=== Task requirements ===
Please restate the data word for word.

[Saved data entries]

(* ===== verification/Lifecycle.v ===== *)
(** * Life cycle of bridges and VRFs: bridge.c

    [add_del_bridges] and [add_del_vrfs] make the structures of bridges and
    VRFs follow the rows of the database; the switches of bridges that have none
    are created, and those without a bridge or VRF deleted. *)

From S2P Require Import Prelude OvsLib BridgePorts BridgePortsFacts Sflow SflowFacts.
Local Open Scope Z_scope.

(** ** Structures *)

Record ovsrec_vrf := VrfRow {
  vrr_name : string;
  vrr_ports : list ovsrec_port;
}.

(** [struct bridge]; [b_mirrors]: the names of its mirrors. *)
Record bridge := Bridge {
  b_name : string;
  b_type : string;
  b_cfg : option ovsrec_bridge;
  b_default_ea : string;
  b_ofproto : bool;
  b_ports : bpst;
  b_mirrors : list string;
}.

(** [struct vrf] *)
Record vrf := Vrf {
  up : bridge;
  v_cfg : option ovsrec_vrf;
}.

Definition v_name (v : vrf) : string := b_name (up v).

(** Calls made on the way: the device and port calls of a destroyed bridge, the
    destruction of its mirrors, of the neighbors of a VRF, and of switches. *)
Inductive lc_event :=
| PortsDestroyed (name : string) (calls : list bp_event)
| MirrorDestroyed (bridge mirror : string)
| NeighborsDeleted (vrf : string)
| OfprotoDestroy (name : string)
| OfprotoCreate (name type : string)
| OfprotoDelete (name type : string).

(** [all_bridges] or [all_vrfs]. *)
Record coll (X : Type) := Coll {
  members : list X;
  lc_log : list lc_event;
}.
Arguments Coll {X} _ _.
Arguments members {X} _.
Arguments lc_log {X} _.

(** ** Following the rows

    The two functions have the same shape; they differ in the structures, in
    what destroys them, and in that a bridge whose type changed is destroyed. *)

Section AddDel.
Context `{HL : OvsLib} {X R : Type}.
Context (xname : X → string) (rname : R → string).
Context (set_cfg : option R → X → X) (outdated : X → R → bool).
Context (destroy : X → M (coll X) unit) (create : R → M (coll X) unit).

=== Exercise output ===
(* ===== verification/Lifecycle.v ===== *)
(** * Life cycle of bridges and VRFs: bridge.c

    [add_del_bridges] and [add_del_vrfs] make the structures of bridges and
    VRFs follow the rows of the database; the switches of bridges that have none
    are created, and those without a bridge or VRF deleted. *)

From S2P Require Import Prelude OvsLib BridgePorts BridgePortsFacts Sflow SflowFacts.
Local Open Scope Z_scope.

(** ** Structures *)

Record ovsrec_vrf := VrfRow {
  vrr_name : string;
  vrr_ports : list ovsrec_port;
}.

(** [struct bridge]; [b_mirrors]: the names of its mirrors. *)
Record bridge := Bridge {
  b_name : string;
  b_type : string;
  b_cfg : option ovsrec_bridge;
  b_default_ea : string;
  b_ofproto : bool;
  b_ports : bpst;
  b_mirrors : list string;
}.

(** [struct vrf] *)
Record vrf := Vrf {
  up : bridge;
  v_cfg : option ovsrec_vrf;
}.

Definition v_name (v : vrf) : string := b_name (up v).

(** Calls made on the way: the device and port calls of a destroyed bridge, the
    destruction of its mirrors, of the neighbors of a VRF, and of switches. *)
Inductive lc_event :=
| PortsDestroyed (name : string) (calls : list bp_event)
| MirrorDestroyed (bridge mirror : string)
| NeighborsDeleted (vrf : string)
| OfprotoDestroy (name : string)
| OfprotoCreate (name type : string)
| OfprotoDelete (name type : string).

(** [all_bridges] or [all_vrfs]. *)
Record coll (X : Type) := Coll {
  members : list X;
  lc_log : list lc_event;
}.
Arguments Coll {X} _ _.
Arguments members {X} _.
Arguments lc_log {X} _.

(** ** Following the rows

    The two functions have the same shape; they differ in the structures, in
    what destroys them, and in that a bridge whose type changed is destroyed. *)

Section AddDel.
Context `{HL : OvsLib} {X R : Type}.
Context (xname : X → string) (rname : R → string).
Context (set_cfg : option R → X → X) (outdated : X → R → bool).
Context (destroy : X → M (coll X) unit) (create : R → M (coll X) unit).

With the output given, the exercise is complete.